Segment Open

Lemma alike_refl o : alike o o.
Proof. done. Qed.
Lemma alike_trans o1 o2 o3 : alike o1 o2 -> alike o2 o3 -> alike o1 o3.
Proof. intros (?&?&?&?&?) (?&?&?&?&?). repeat split; congruence. Qed.

Lemma similar_refl s : similar s s.
Proof. split; [done| |done]. intros p. destruct (forks s !! p); cbn; done. Qed.

Lemma similar_allocs s l : similar s (St (tab s) (forks s) (ads s) l).
Proof. split; [done| |done]. intros p. cbn. destruct (forks s !! p); cbn; done. Qed.

Lemma similar_trans s1 s2 s3 : similar s1 s2 -> similar s2 s3 -> similar s1 s3.
Proof.
  intros [E1 F1 A1] [E2 F2 A2]. split; [congruence| |intros a; by rewrite A2].
  intros p. specialize (F1 p). specialize (F2 p). destruct (forks s1 !! p), (forks s2 !! p), (forks s3 !! p); cbn in *; try done. by eapply alike_trans.
Qed.

Lemma similar_fork s s' p o : similar s s' -> forks s !! p = Some o -> exists o', forks s' !! p = Some o' /\ alike o o'.
Proof. intros [_ F _] Ho. specialize (F p). rewrite Ho in F. destruct (forks s' !! p) as [o'|]; [|done]. by exists o'. Qed.

Lemma similar_live s s' p : similar s s' -> is_Some (forks s !! p) <-> is_Some (forks s' !! p).
Proof. intros [_ F _]. specialize (F p). destruct (forks s !! p), (forks s' !! p); cbn in F; split; intros []; done || eauto. Qed.

Lemma similar_lk s s' p : similar s s' -> lk (forks s') p = lk (forks s) p.
Proof. intros [_ F _]. specialize (F p). unfold lk. destruct (forks s !! p), (forks s' !! p); try done. cbn. by destruct F as (-> & -> & _). Qed.

Lemma similar_bucket s s' b p : similar s s' -> in_bucket (bodies (forks s')) b p <-> in_bucket (bodies (forks s)) b p.
Proof.
  intros [_ F _]. specialize (F p). unfold in_bucket. rewrite !bodies_lookup. destruct (forks s !! p), (forks s' !! p); try done. cbn. by destruct F as (_ & _ & _ & -> & _).
Qed.

Lemma similar_owners s s' : similar s s' -> owners (forks s') = owners (forks s).
Proof.
  intros [_ F _]. apply map_eq. intros p. rewrite !owners_lookup. specialize (F p). destruct (forks s !! p), (forks s' !! p); try done. cbn. by destruct F as (_ & _ & -> & _).
Qed.

Lemma similar_hashed s s' H : similar s s' -> hashed (ofork_table (tab s)) (forks s) H -> hashed (ofork_table (tab s')) (forks s') H.
Proof.
  intros Hs Hh. rewrite (si_tab _ _ Hs). split; [apply Hh| |apply Hh|..].
  - intros p Hp. apply (similar_live s s' p Hs). by apply Hh.
  - intros b Hb. destruct (ha_chain _ _ _ Hh b Hb) as (first & Ht & Hseg). exists first. split; [done|].
    assert (filter (in_bucket (bodies (forks s')) b) H = filter (in_bucket (bodies (forks s)) b) H) as -> by (apply list_filter_ext_in; intros; by apply similar_bucket).
    eapply seg_frame; [done|]. intros p _. by apply similar_lk.
  - intros p Hp o' Ho'. pose proof (si_forks _ _ Hs p) as F. rewrite Ho' in F. destruct (forks s !! p) as [o|] eqn:Ho; [|done]. destruct F as (-> & _).
    by apply (ha_out _ _ _ Hh p Hp).
Qed.
Lemma byte_lock_modes T ad L R f flags off len is64 size open_rsrc r reply ad' :
  fork_file ad L R -> modes_held T L R -> is_Some (T !! of_refnum f) -> keeps_locks open_rsrc ->
  fits_off is64 off -> fits_off is64 len -> low_request f flags off len size ->
  byte_lock (Some f) flags (request off len is64) is64 size open_rsrc ad = Ok (r, reply, ad') ->
  exists L' R', fork_file ad' L' R' /\ modes_held T L' R'.
Proof.
  intros Hf Hm HT Hk Ho Hl Hlow. unfold byte_lock. destruct (get_request off len is64 Ho Hl) as [-> ->].
  do 4 (case_test; [intros [= <- <- <-]; eauto|]).
  assert (exists ret ad1, (if negb (UNLOCKBIT flags) && fork_cached f then open_rsrc ad else (AFP_OK, ad)) = (ret, ad1) /\ fork_file ad1 L R)
    as (ret & ad1 & -> & Hf1).
  { specialize (Hk ad L R Hf). destruct (open_rsrc ad). case_test; do 2 eexists; (split; [reflexivity|]); done. }
  do 2 (case_test; [intros [= <- <- <-]; eauto|]). case_test; [done|]. fold (range_start flags off size).
  case_test; [intros [= <- <- <-]; eauto|]. rewrite lockop_type. fold (fork_eid f).
  set (n := if len =? -1 then BYTELOCK_MAX else len). set (ty := if UNLOCKBIT flags then F_UNLCK else F_WRLCK).
  destruct (ad_lock_range ad1 L R (fork_eid f) ty (range_start flags off size) n (of_refnum f) Hf1) as (e & ad2 & L' & R' & -> & Hf2 & Hs).
  { subst ty. by destruct (UNLOCKBIT flags). }
  cbn. intros Hr. assert (ad' = ad2) as -> by (destruct e; by injection Hr).
  exists L', R'. split; [done|]. unfold fork_eid in Hs. destruct (has_bit (of_flags f) AFPFORK_DATA) eqn:Ed.
  - destruct Hs as [-> Hs]. eapply modes_lock; [done..| |exact Hs]. subst n. destruct (Hlow Ed) as [->|?]; [by left|].
    case_test; [by left|by right].
  - destruct Hs as [-> Hs]. case_decide; [by destruct Hs as [-> _]|]. eapply modes_lock_rsrc; [done..|exact Hs].
Qed.

(** ** Sessions *)

(** What the kernel and the allocator will answer from here on: to the takes, to the
    probes and to the reallocations. *)
Definition renew (ans : list (option errno)) (ps : list sight) (bs : list bool) (k : kern) : kern :=
  Kern (held k) ans (releases k) ps bs.
Definition with_worlds (f g : kern -> kern) (ad : adouble) : adouble :=
  Adouble (ad_data_fork ad) (ad_rfp ad) (f (data_kern ad)) (g (rsrc_kern ad)) (rfork_off ad).

(** A file after some commands, with the forks open on it and their modes; between the
    commands anything may happen to what the kernel and the allocator answer. *)
Inductive session : adouble -> gmap Z mode -> Prop :=
  | session_new ad : fork_file ad [] [] -> session ad ∅
  | session_world ad T ans ps bs ans' ps' bs' :
      session ad T -> session (with_worlds (renew ans ps bs) (renew ans' ps' bs') ad) T
  | session_open ad T eid access fork r ad' :
      session ad T -> T !! fork = None -> openfork_modes eid access fork ad = Ok (r, ad') ->
      session ad' (if r =? AFP_OK then <[fork := (eid, access)]> T else T)
  | session_close ad T fork : session ad T -> session (ad_unlock ad fork) (delete fork T)
  | session_lock ad T f flags off len is64 size open_rsrc r reply ad' :
      session ad T -> is_Some (T !! of_refnum f) -> keeps_locks open_rsrc ->
      fits_off is64 off -> fits_off is64 len -> low_request f flags off len size ->
      byte_lock (Some f) flags (request off len is64) is64 size open_rsrc ad = Ok (r, reply, ad') -> session ad' T.

Lemma session_inv ad T : session ad T -> exists L R, fork_file ad L R /\ modes_held T L R.
Proof.
  induction 1 as [ad Hf|ad T ans ps bs ans' ps' bs' _ (L & R & Hf & Hm)|ad T eid access fork r ad' _ (L & R & Hf & Hm) HT Ho
                 |ad T fork _ (L & R & Hf & Hm)|ad T f flags off len is64 size o r reply ad' _ (L & R & Hf & Hm) HT Hk Ho Hl Hlow Hb].
  - exists [], []. split; [done|]. split; try done; intros; set_solver.
  - exists L, R. split; [|done]. destruct Hf as [Hd Hg Hr Ho HL HR]. split; try done; [by eapply good_held|].
    destruct Hr as [?|[Gr Kr]]; [by left|]. right. split; [by eapply good_held|done].
  - destruct (openfork_modes_spec ad T L R eid access fork Hf Hm HT) as (r' & ad2 & E & Hok & Hno & _).
    rewrite Ho in E. injection E as <- <-. case_test; [destruct Hok as [? ?]; eauto|]. eauto.
  - do 2 eexists. split; [by apply ad_unlock_file|by apply modes_close].
  - eapply byte_lock_modes; [exact Hf|exact Hm|exact HT|exact Hk|exact Ho|exact Hl|exact Hlow|exact Hb].
Qed.

(** ** Claims *)

(** The forks [T] of another process, as its locks show them. *)
Definition peers (ls : list flock) (T : gmap Z mode) : Prop :=
  proper_locks ls /\ forall b, in_band b -> foreign ls b <-> exists fork m, T !! fork = Some m /\ b ∈ bands m.

(** C3: Whatever opens, closes and byte range locks below the band a session makes, and
    whatever the kernel and the allocator answer to its locks, its probes and its
    reallocations, as long as the kernel lets go of what it is asked to release: no open
    fork of the session holds an access that another one of it denies, and the bytes of the
    band that the kernel shows to other processes are exactly those of the modes of the
    forks whose open was granted, so that a refused open leaves none.  Where a byte range
    lock opens the resource fork, that changes no lock. *)
Theorem share_modes_exclusive ad T :
  session ad T ->
  (forall fork fork' m m', T !! fork = Some m -> T !! fork' = Some m' -> fork <> fork' -> clash m m' = false) /\
  (forall b, in_band b -> held (data_kern ad) b =
     if decide (Exists (fun fm => b ∈ bands fm.2) (map_to_list T)) then F_RDLCK else F_UNLCK).
Proof.
  intros (L & R & Hf & Hm)%session_inv. split; [apply Hm|]. intros b Hb.
  assert (Exists (fun fm => b ∈ bands fm.2) (map_to_list T) <-> exists fork m, T !! fork = Some m /\ b ∈ bands m) as HE.
  { rewrite Exists_exists. setoid_rewrite <- elem_of_map_to_list. split; [intros ([f m] & ? & ?)|intros (f & m & ? & ?); exists (f, m)]; eauto. }
  rewrite <- (modes_covered _ _ _ _ Hm Hb) in HE.
  destruct Hf as [Hd _ _ _ HL _]. pose proof (good_synced _ _ Hd) as Hs. rewrite <- synced_recs, HL in Hs.
  assert (0 <= b <= LOCK_TOP) as Hr by (unfold in_band, AD_FILELOCK_BASE in Hb; lia). destruct (Hs b Hr) as [S1 S2].
  case_decide as Hx; rewrite HE in Hx; [|by apply S2]. destruct Hx as (e & He & Hc). rewrite (S1 e He Hc).
  destruct (mh_band _ _ _ Hm e He) as (b' & m & -> & _); [unfold covers, in_band in *; lia|done].
Qed.

(** A fork opened for reading and writing that lets nobody else write. *)
Definition sample_mode : mode := (ADEID_DFORK, 0x23).
Definition sample_file : adouble :=
  match openfork_modes ADEID_DFORK 0x23 1 (fresh true 82) with Ok (_, ad) => ad | Abort _ => fresh true 82 end.

Lemma fresh_file : fork_file (fresh true 82) [] [].
Proof. split; try done; [by apply fresh_good_fd|]. right. split; [by apply fresh_good_fd|done]. Qed.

Segment Closed

■ **What is needed**: Reproduce word for word the material above, starting with the line that has "Lemma similar_refl s : similar s s." and stopping after the line that has "Proof. intros [_ F _] Ho.".

■ **Response to this task**:
Lemma similar_refl s : similar s s.
Proof. split; [done| |done]. intros p. destruct (forks s !! p); cbn; done. Qed.

Lemma similar_allocs s l : similar s (St (tab s) (forks s) (ads s) l).
Proof. split; [done| |done]. intros p. cbn. destruct (forks s !! p); cbn; done. Qed.

Lemma similar_trans s1 s2 s3 : similar s1 s2 -> similar s2 s3 -> similar s1 s3.
Proof.
  intros [E1 F1 A1] [E2 F2 A2]. split; [congruence| |intros a; by rewrite A2].
  intros p. specialize (F1 p). specialize (F2 p). destruct (forks s1 !! p), (forks s2 !! p), (forks s3 !! p); cbn in *; try done. by eapply alike_trans.
Qed.

Lemma similar_fork s s' p o : similar s s' -> forks s !! p = Some o -> exists o', forks s' !! p = Some o' /\ alike o o'.
Proof. intros [_ F _] Ho. specialize (F p). rewrite Ho in F. destruct (forks s' !! p) as [o'|]; [|done]. by exists o'. Qed.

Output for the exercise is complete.